Mark differs from the evangelist Matthew and Luke in that he does not have the Baptist preaching a coming judgment as the urgent motive for repentance. In Mark’s gospel repentance wears a happy face.
Today’s liturgy links this gospel with a great message of consolation in the first reading. “Console my people ... Jerusalem’s time of services is ended ... her sin is atoned for.” Isaiah continues: “Sion, here is your God.” And that is the Good News which Mark sees the Baptist preparing for ... the coming of God.
The Good News of John the Baptist is twofold: it concerns the acknowledgment by people of their sins; and it offers the hope that someone is coming, someone powerful, someone who will release the life-giving waters of God’s Spirit upon the earth. Later on the preaching of Jesus will carry on this twofold message: repent and believe.
It may seem strange to suggest that the Good News is firstly about sin. But while everybody admits that there is a great deal wrong with our world, we have largely forgotten the name of the disease. When a physician diagnoses what is wrong with a patient then the anxiety of all unknown possibilities is removed. The name of society’s disease is sin. John the Baptist enabled people to accept this diagnosis and led them to the waters of renewal. Here the energy to repent comes, not so much from the fear of judgment, but from the approaching footfalls of the Messiah.

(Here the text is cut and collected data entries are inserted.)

Lemma retry_cycle_returns (nodes : list Node) :
  returns (retry_cycle env nodes) (fun l nodes' => Forall2 (flag_kept l) nodes nodes').
Proof.
  unfold retry_cycle.
  apply returns_skip; [apply queue_log_emits_any | intros _].
  apply returns_skip; [repeat emits_step; exact I | intros _].
  eapply returns_bind; [apply ping_dead_nodes_returns |]. intros l1 nodes1 H1.
  apply returns_skip; [unfold save_nodes; repeat emits_step; exact I | intros _].
  apply returns_skip; [apply queue_log_emits_any | intros _].
  eapply returns_bind.
  { apply for_nodes_returns. intros node.
    apply returns_skip; [apply queue_log_emits_any | intros _].
    destruct (String.eqb (state node) "alive" && transfer_fail node).
    - eapply returns_bind; [apply rsync_shipped_data_returns |]. intros l2 success Hs.
      apply returns_skip; [apply queue_log_emits_any | intros _].
      destruct success.
      + specialize (Hs eq_refl).
        apply returns_skip; [apply queue_log_emits_any | intros _].
        apply returns_ret. intros. unfold flag_kept, set_transfer_fail. simpl.
        repeat split. intros _. right. rewrite ?in_app_iff. tauto.
      + apply returns_ret. intros. apply flag_kept_refl.
    - apply returns_ret. intros. apply flag_kept_refl. }
  intros l2 nodes2 H2.
  apply returns_skip; [unfold save_nodes; repeat emits_step; exact I | intros _].
  apply returns_ret. intros.
  pose proof (flag_kept_all_trans _ _ _ _ _ H1 H2) as H. kept_by H.
Qed.

Lemma retry_loop_returns (n : nat) (nodes : list Node) :
  returns (retry_loop env n nodes) (fun l nodes' => Forall2 (flag_kept l) nodes nodes').
Proof.
  revert nodes. induction n as [| n IH]; intros nodes; simpl.
  - apply returns_ret. apply flag_kept_all_refl.
  - eapply returns_bind; [apply retry_cycle_returns |]. intros l1 nodes1 H1.
    eapply returns_mono; [apply IH |]. cbv beta. intros l2 nodes2 H2.
    apply (flag_kept_all_trans _ _ _ _ _ H1 H2).
Qed.

Lemma main_returns (n : nat) (nodes : list Node) :
  returns (main env n nodes) (fun l nodes' => Forall2 (flag_kept l) nodes nodes').
Proof.
  unfold main.
  eapply returns_bind; [apply initial_pass_returns |]. intros l1 nodes1 H1.
  eapply returns_mono; [apply retry_loop_returns |]. cbv beta. intros l2 nodes2 H2.
  apply (flag_kept_all_trans _ _ _ _ _ H1 H2).
Qed.
End Flags.

End QueueProps.


(** ** The BEAM supervisor package *)

Module BeamProps.
Import Py World Logic Rules Beam BeamSpec.
Local Open Scope py_scope.

Lemma flags_kept_refl (config : config) (state : gmap string node_state) (l : list event) :
  flags_kept config state l state.
Proof. intros name H. auto. Qed.

Lemma copied_app_l (config : config) (name : string) (l1 l2 : list event) :
  copied config name l1 -> copied config name (l1 ++ l2).
Proof. intros [ip H]. exists ip. apply in_or_app. auto. Qed.

Lemma copied_app_r (config : config) (name : string) (l1 l2 : list event) :
  copied config name l2 -> copied config name (l1 ++ l2).
Proof. intros [ip H]. exists ip. apply in_or_app. auto. Qed.

Lemma flags_kept_trans (config : config) (s0 s1 s2 : gmap string node_state)
    (l1 l2 : list event) :
  flags_kept config s0 l1 s1 -> flags_kept config s1 l2 s2 ->
  flags_kept config s0 (l1 ++ l2) s2.
Proof.
  intros H1 H2 name H0. destruct (H1 name H0) as [H | H].
  - destruct (H2 name H) as [H' | H']; [auto | right; apply copied_app_r; exact H'].
  - right. apply copied_app_l. exact H.
Qed.

Lemma flags_kept_app_l (config : config) (s0 s1 : gmap string node_state) (l1 l2 : list event) :
  flags_kept config s0 l2 s1 -> flags_kept config s0 (l1 ++ l2) s1.
Proof.
  intros H name H0. destruct (H name H0); [auto | right; apply copied_app_r; assumption].
Qed.

(** An update of another field leaves every flag as it is. *)
Lemma update_flag_same (f : node_state -> node_state) (state state' : gmap string node_state)
    (name n : string) :
  update f state name = Ret state' ->
  (forall r, fail_to_request_data (f r) = fail_to_request_data r) ->
  flag state' n = flag state n.
Proof.
  unfold update, flag. destruct (state !! name) as [r |] eqn:E; [| discriminate].
  intros [= <-] Hf. destruct (decide (name = n)) as [-> | Hne].
  - rewrite lookup_insert_eq, E. apply Hf.
  - rewrite lookup_insert_ne by exact Hne. reflexivity.
Qed.

(** Setting the flag of [name] leaves the flags of the other nodes. *)
Lemma update_flag_set (b : bool) (state state' : gmap string node_state) (name n : string) :
  update (set_fail_to_request_data b) state name = Ret state' ->
  flag state' n = if decide (name = n) then Some b else flag state n.
Proof.
  unfold update, flag. destruct (state !! name) as [r |] eqn:E; [| discriminate].
  intros [= <-]. destruct (decide (name = n)) as [-> | Hne].
  - rewrite lookup_insert_eq. reflexivity.
  - rewrite lookup_insert_ne by exact Hne. reflexivity.
Qed.

Ltac emits_any := unfold save_json, log, ping; repeat emits_step; try exact I; auto.

Section Program.
Variable env : oracle.

Lemma log_emits_any (msg : string) (args : list log_arg) (lf : string) :
  emits (fun _ => True) (log msg args lf).
Proof. unfold log. emits_any. Qed.

Lemma ping_emits_any (ip : string) : emits (fun _ => True) (ping env ip).
Proof. unfold ping. emits_any. Qed.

The work of John the Baptist was not to be an end in itself. He came in the style of Elijah to prepare the way for the Messiah. And so, John’s function was to hand over to the One with God’s power and worthiness, the One invested with the Holy Spirit.
This Advent, repentance comes as a message of consolations and wears a happy face. It is Good News when we acknowledge truthfully our personal responsibility for sin and place our hope in the divine power of the Holy Spirit, which Jesus released for our forgiveness and healing. The Good News began in the diagnosis of our pain, sin; and in recognizing the healing power that God sends us, the Holy Spirit.
Short Prayer: Heavenly Father, we thank You for sending John the Baptist to prepare the way for the Messiah, Your only begotten Son, Jesus Christ, who came to the world for our eternal salvation. Amen.
Main source: Fr. Silvester O’Flynn OFMCap., The Good News of Mark’s Year, Dublin, Ireland: The Columbia Press/Cathedral Books, 1990 (reprinted 1993), pages 10-12.